Retrieve all lines below that have the string "induction".

[Source records]
____________
Lemma lex_lt_trans x y z :
  le_of (lex_lt major minor) x y → le_of (lex_lt major minor) y z →
  le_of (lex_lt major minor) x z.
Proof.
  unfold le_of, lex_lt. intros Hyx Hzy.
  apply orb_false_iff in Hyx as [Hyx Hyx'], Hzy as [Hzy Hzy'].
  pose proof (major_trans x y z Hyx Hzy) as Hzx. unfold le_of in Hzx. rewrite Hzx. cbn.
  destruct (major x z) eqn:Hxz; [done|]. cbn.
  destruct (major x y) eqn:Hxy.
  { pose proof (major_trans y z x Hzy Hxz) as H. unfold le_of in H. congruence. }
  destruct (major y z) eqn:Hyz.
  { pose proof (major_trans z x y Hxz Hyx) as H. unfold le_of in H. congruence. }
  cbn in Hyx', Hzy'. by apply (minor_trans x y z).
Qed.
End lex_order.

Lemma by_triple_asym (x y : record) : by_triple x y = true → by_triple y x = false.
Proof.
  apply lex_lt_asym; [intros a b; apply Zlt_asym|].
  apply lex_lt_asym; intros a b; apply ltb_asym.
Qed.

Lemma by_triple_trans (x y z : record) :
  le_of by_triple x y → le_of by_triple y z → le_of by_triple x z.
Proof.
  apply lex_lt_trans; [intros a b c; apply Zle_of_trans|].
  apply lex_lt_trans; intros a b c; apply ltb_le_of_trans.
Qed.

Lemma tied_by_triple (x y : record) :
  tied by_triple x y ↔ sort_triple x = sort_triple y.
Proof.
  split.
  - intros [Hxy Hyx].
    pose proof (le_of_lex_triple x y Hyx) as H1. pose proof (le_of_lex_triple y x Hxy) as H2.
    unfold triple_le, sort_triple in *. cbn [fst snd] in *.
    set (ax := int_field "act" x) in *. set (ay := int_field "act" y) in *.
    set (qx := str_field "quest_id" x) in *. set (qy := str_field "quest_id" y) in *.
    set (wx := str_field "reward" x) in *. set (wy := str_field "reward" y) in *.
    destruct H1 as [?|[Ha H1]], H2 as [?|[Ha' H2]]; try lia.
    assert (qx = qy) as Hq.
    { destruct H1 as [H1|[? _]]; [|done]. destruct H2 as [H2|[? _]]; [|done].
      by rewrite (ltb_asym _ _ H1) in H2. }
    assert (wx = wy) as Hw.
    { rewrite Hq in H1, H2. rewrite ltb_irrefl in H1, H2.
      destruct H1 as [?|[_ H1]]; [done|]. destruct H2 as [?|[_ H2]]; [done|].
      by apply String.leb_antisym. }
    congruence.
  - unfold sort_triple. intros [= Ha Hq Hw]. unfold tied, lex_lt.
    rewrite Ha, Hq, Hw, !ltb_irrefl. rewrite bool_decide_eq_false_2 by lia. done.
Qed.

(** The three stable sorts are the stable sort by the three keys. *)
Lemma pre_sort_by_triple (outdata : list record) :
  Forall reward_record outdata →
  pre_sort outdata = Ok (stable_sort by_triple outdata).
Proof.
  intros Hall. rewrite (pre_sort_stable_sorts _ Hall). f_equal.
  apply stable_sort_unique; [apply by_triple_asym | apply by_triple_trans | |].
  - apply stable_sort_lex_sorted.
    { intros x y. apply Zlt_asym. }
    { intros x y z. apply Zle_of_trans. }
    apply stable_sort_lex_sorted.
    { intros x y. apply ltb_asym. }
    { intros x y z. apply ltb_le_of_trans. }
    apply stable_sort_sorted; [intros x y; apply ltb_asym | intros x y z; apply ltb_le_of_trans].
  - intros x. rewrite !stable_sort_filter; [done|..].
    + intros y z Hy%tied_by_triple Hz%tied_by_triple.
      assert (sort_triple y = sort_triple z) as [= _ _ E] by congruence.
      rewrite E. apply ltb_irrefl.
    + intros y z Hy%tied_by_triple Hz%tied_by_triple.
      assert (sort_triple y = sort_triple z) as [= _ E _] by congruence.
      rewrite E. apply ltb_irrefl.
    + intros y z Hy%tied_by_triple Hz%tied_by_triple.
      assert (sort_triple y = sort_triple z) as [= E _ _] by congruence.
      rewrite E. apply bool_decide_eq_false. lia.
Qed.

Lemma reward_record_perm (l1 l2 : list record) :
  l1 ≡ₚ l2 → Forall reward_record l1 → Forall reward_record l2.
Proof. by intros <-. Qed.

Lemma filter_tied_unique (l1 l2 : list record) (x : record) :
  l1 ≡ₚ l2 → NoDup (sort_triple <$> l1) →
  filter (tied by_triple x) l1 = filter (tied by_triple x) l2.
Proof.
  intros Hperm Hnd.
  assert (∀ l, NoDup (sort_triple <$> l) →
               ∀ a b, a ∈ filter (tied by_triple x) l → b ∈ filter (tied by_triple x) l →
                      a = b) as Hone.
  { intros l Hl a b [Ha Hina]%list_elem_of_filter [Hb Hinb]%list_elem_of_filter.
    apply tied_by_triple in Ha, Hb.
    apply list_elem_of_lookup in Hina as [i Hi], Hinb as [j Hj].
    assert (i = j) as ->; [|congruence].
    apply (NoDup_lookup _ i j (sort_triple a) Hl).
    - by rewrite list_lookup_fmap, Hi.
    - rewrite list_lookup_fmap, Hj. cbn. congruence. }
  assert (NoDup (sort_triple <$> l2)) as Hnd2 by (by rewrite <- Hperm).
  assert (filter (tied by_triple x) l1 ≡ₚ filter (tied by_triple x) l2) as Hf
    by (by rewrite Hperm).
  assert (NoDup l1) as Hl1 by (by apply (NoDup_fmap_1 sort_triple)).
  assert (NoDup (filter (tied by_triple x) l1)) as Hnf by (by apply NoDup_filter).
  destruct (filter (tied by_triple x) l1) as [|a [|a' f1]] eqn:Hf1.
  - by apply Permutation_nil_l in Hf.
  - apply Permutation_singleton_l in Hf. by rewrite Hf.
  - exfalso. apply NoDup_cons in Hnf as [Hnotin _]. apply Hnotin.
    rewrite (Hone l1 Hnd a a'); [left | rewrite Hf1; left | rewrite Hf1; right; left].
Qed.

(** X12: the order [_write_lua] gives does not depend on the order the
    records arrive in, when no two records have the same act, quest id
    and reward: two arrangements of such records are pre-sorted to the
    same list. *)
Theorem X12_pre_sort_order_independent (l1 l2 : list record) :
  Forall reward_record l1 →
  NoDup (sort_triple <$> l1) →
  l1 ≡ₚ l2 →
  ∃ ordered, pre_sort l1 = Ok ordered ∧ pre_sort l2 = Ok ordered.
Proof.
  intros Hall Hnd Hperm. exists (stable_sort by_triple l1).
  split; [by apply pre_sort_by_triple|].
  rewrite pre_sort_by_triple by (by eapply reward_record_perm). f_equal.
  apply stable_sort_unique; [apply by_triple_asym | apply by_triple_trans | |].
  - apply stable_sort_sorted; [apply by_triple_asym | apply by_triple_trans].
  - intros x. rewrite stable_sort_filter.
    + symmetry. by apply filter_tied_unique.
    + intros y z [_ Hy] [Hz _]. destruct (by_triple y z) eqn:Hyz; [|done].
      pose proof (by_triple_trans z x y Hz Hy) as H. unfold le_of in H. congruence.
Qed.

(** X13: pre-sorting is idempotent: a list that [_write_lua] has
    pre-sorted is left as it is by the three sorts. *)
Theorem X13_pre_sort_idempotent (outdata ordered : list record) :
  Forall reward_record outdata →
  pre_sort outdata = Ok ordered →
  pre_sort ordered = Ok ordered.
Proof.
  intros Hall Hrun. rewrite pre_sort_by_triple in Hrun by done. injection Hrun as <-.
  rewrite pre_sort_by_triple by (by rewrite stable_sort_perm). f_equal. symmetry.
  apply stable_sort_unique; [apply by_triple_asym | apply by_triple_trans | | by intros].
  apply stable_sort_sorted; [apply by_triple_asym | apply by_triple_trans].
Qed.

(** ** A record without a sort key *)

Lemma mapM_getitem_missing (k : string) (l : list record) :
  (∃ r, r ∈ l ∧ get r k = None) →
  mapM (λ x : record, getitem x k) l = Raise (KeyError k).
Proof.
  intros (r & Hin & Hr). induction l as [|x l IH]; [by apply elem_of_nil in Hin|].
  cbn [mapM]. destruct (getitem x k) as [v|e|] eqn:Hx; cbn [mbind result_bind].
  - apply elem_of_cons in Hin as [->|Hin].
    + unfold getitem in Hx. by rewrite Hr in Hx.
    + by rewrite IH.
  - unfold getitem in Hx. destruct (get x k); [done|]. by injection Hx as <-.
  - unfold getitem in Hx. by destruct (get x k).
Qed.

(** X11: [_write_lua] raises [KeyError] for ['reward'] when some
    record has no reward, whatever the other records are: the keys of
    the first sort are all computed before anything is compared. *)
Theorem X11_write_lua_missing_reward (outdata : list record) (data_type : string) :
  (∃ r, r ∈ outdata ∧ get r "reward" = None) →
  _write_lua outdata data_type = Raise (KeyError "reward").
Proof.
  intros Hmiss. unfold _write_lua, pre_sort, list_sort.
  by rewrite (mapM_getitem_missing "reward" outdata Hmiss).
Qed.

(** ** The classes text *)

Lemma join_split (sep : ascii) (s : string) :
  join (String sep "") (split sep s) = s.
Proof.
  induction s as [|c s IH]; [done|]. cbn [split].
  destruct (split_head sep s) as (p & ps & Hs). rewrite Hs in IH |- *.
  destruct (decide (c = sep)) as [->|Hc].
  - rewrite join_cons_cons, IH. done.
  - destruct ps as [|q ps].
    + cbn in IH |- *. by rewrite IH.
    + rewrite join_cons_cons in IH |- *. rewrite append_cons. by rewrite IH.
Qed.

(** X14: the classes of a vendor row are packed and unpacked without
    loss.  The text [read_vendor_rewards] stores for a row with
    classes, none of whose names holds the unit separator, splits back
    into the names of the row, in order; a row without classes stores
    no ['classes']; and joining the parts of any text gives the text
    back. *)
Theorem X14_classes_round_trip (row : QuestVendorRewardsRow) (quest : Quest)
    (item : BaseItemType) :
  Forall (sep_free _UNIT_SEP) (character_Name <$> CharactersKeys row) →
  (CharactersKeys row ≠ [] →
     ∃ s, get (vendor_data row quest item) "classes" = Some (VAtom (AStr s))
          ∧ split _UNIT_SEP s = character_Name <$> CharactersKeys row)
  ∧ (CharactersKeys row = [] → get (vendor_data row quest item) "classes" = None)
  ∧ (∀ s, join (String _UNIT_SEP "") (split _UNIT_SEP s) = s).
Proof.
  intros Hfree. rewrite vendor_data_classes. split_and!.
  - intros Hne. rewrite bool_decide_eq_true_2 by done. eexists. split; [done|].
    rewrite split_join by (by destruct (CharactersKeys row)).
    by apply bind_split_sep_free.
  - intros Hnil. by rewrite bool_decide_eq_false_2 by (by intros ?).
  - apply join_split.
Qed.

(** ** The post-processing, again *)

Lemma setitem_setitem {V} (d : odict V) (k : string) (v : V) :
  setitem (setitem d k v) k v = setitem d k v.
Proof. apply setitem_same, get_setitem_eq. Qed.

Lemma split_join_sorted_elements (s : string) :
  let classes : gset string := list_to_set (split _UNIT_SEP s) in
  split _UNIT_SEP (join (String _UNIT_SEP "") (sorted (elements classes)))
  = sorted (elements classes).
Proof.
  intros classes.
  assert (sorted (elements classes) ≠ []) as Hne.
  { destruct (split_head _UNIT_SEP s) as (p & ps & Hs).
    assert (p ∈ sorted (elements classes)) as Hp.
    { rewrite sorted_perm, elem_of_elements. unfold classes. rewrite Hs.
      apply elem_of_list_to_set. left. }
    intros Hnil. rewrite Hnil in Hp. by apply elem_of_nil in Hp. }
  rewrite split_join by done. apply bind_split_sep_free, Forall_forall.
  intros x Hx. rewrite sorted_perm, elem_of_elements in Hx.
  apply elem_of_list_to_set in Hx. by apply (split_parts_sep_free _ s).
Qed.

(** X15: the post-processing of the classes is idempotent: a record it
    has processed is left as it is when processed again with the same
    known classes. *)
Theorem X15_prune_classes_idempotent (classes_set : gset string) (v v' : record) :
  prune_classes classes_set v = Ok v' →
  prune_classes classes_set v' = Ok v'.
Proof.
  intros Hrun. destruct (get v "classes") as [c|] eqn:Hget; cycle 1.
  { unfold prune_classes in *. rewrite (contains_false _ _ Hget) in Hrun.
    cbn in Hrun. injection Hrun as <-. by rewrite (contains_false _ _ Hget). }
  assert (∃ s, c = VAtom (AStr s)) as [s ->].
  { unfold prune_classes, getitem in Hrun.
    rewrite (contains_true _ _ _ Hget), Hget in Hrun. cbn in Hrun.
    destruct c as [[| | | |s|]|]; try done. by exists s. }
  rewrite (prune_classes_text _ _ _ Hget) in Hrun. injection Hrun as <-.
  case_bool_decide as Hcover.
  - unfold prune_classes. by rewrite (contains_false _ _ (get_delitem_eq v "classes")).
  - rewrite (prune_classes_text _ _ _ (get_setitem_eq v "classes" _)).
    rewrite split_join_sorted_elements.
    assert (list_to_set (sorted (elements (list_to_set (split _UNIT_SEP s) : gset string)))
            = (list_to_set (split _UNIT_SEP s) : gset string)) as ->.
    { rewrite (list_to_set_perm_L _ _ (sorted_perm _)). apply list_to_set_elements_L. }
    rewrite bool_decide_eq_false_2 by done. by rewrite setitem_setitem.
Qed.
____________
§ **Written answer**
  intros (r & Hin & Hr). induction l as [|x l IH]; [by apply elem_of_nil in Hin|].
  induction s as [|c s IH]; [done|]. cbn [split].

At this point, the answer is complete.